Among the records that follow, how many lines include the string "specialize"? Only the number is wanted.

Items listed in a dataset
—————
Lemma d_sameBeat_trans (b1 b2 b3 : UserBeat.t) :
  sameBeat b1 b2 -> sameBeat b2 b3 -> sameBeat b1 b3.
Proof. unfold sameBeat. intros -> ->. destruct b1; reflexivity. Qed.

Lemma d_sameBeats_refl (h : gmap nat UserBeat.t) : sameBeats h h.
Proof.
  intros a. destruct (h !! a); constructor. apply d_sameBeat_refl.
Qed.

Lemma d_sameBeats_trans (h1 h2 h3 : gmap nat UserBeat.t) :
  sameBeats h1 h2 -> sameBeats h2 h3 -> sameBeats h1 h3.
Proof.
  intros H12 H23 a. specialize (H12 a). specialize (H23 a).
  destruct H12 as [b1 b2 Hb|]; inversion H23; subst; constructor.
  eapply d_sameBeat_trans; eauto.
Qed.

Lemma d_sameBeats_alter (h : gmap nat UserBeat.t) (a : nat) (p : option float) :
  sameBeats h (alter (fun b => UserBeat.set_localBeatPeriod b p) a h).
Proof.
  intros a'. destruct (decide (a = a')) as [<- | Hne].
  - rewrite lookup_alter_eq. destruct (h !! a) as [b|]; constructor.
    destruct b; reflexivity.
  - rewrite lookup_alter_ne by exact Hne. apply d_sameBeats_refl.
Qed.

Lemma d_sameBeats_write (h : gmap nat UserBeat.t) (addrs : list nat)
      (ps : list (option float)) :
  sameBeats h (writeLocalBeatPeriods h addrs ps).
Proof.
  unfold writeLocalBeatPeriods. generalize (zip addrs ps). intros l. revert h.
  induction l as [|[a p] l IH]; intros h; simpl; [apply d_sameBeats_refl|].
  eapply d_sameBeats_trans; [apply d_sameBeats_alter | apply IH].
Qed.

Lemma d_sameBeats_timeAt (h h' : gmap nat UserBeat.t) (a : nat) :
  sameBeats h h' -> timeAt h' a = timeAt h a.
Proof.
  intros H. specialize (H a). unfold timeAt, beatAt.
  destruct H as [b b' Hb|]; simpl; [|reflexivity]. rewrite Hb. destruct b; reflexivity.
Qed.


Lemma d_sameRegion_refl (r : TempoRegion.t) : sameRegion r r.
Proof. split; [destruct r; reflexivity | apply d_sameKind_refl]. Qed.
—————
* Result for this exercise *
2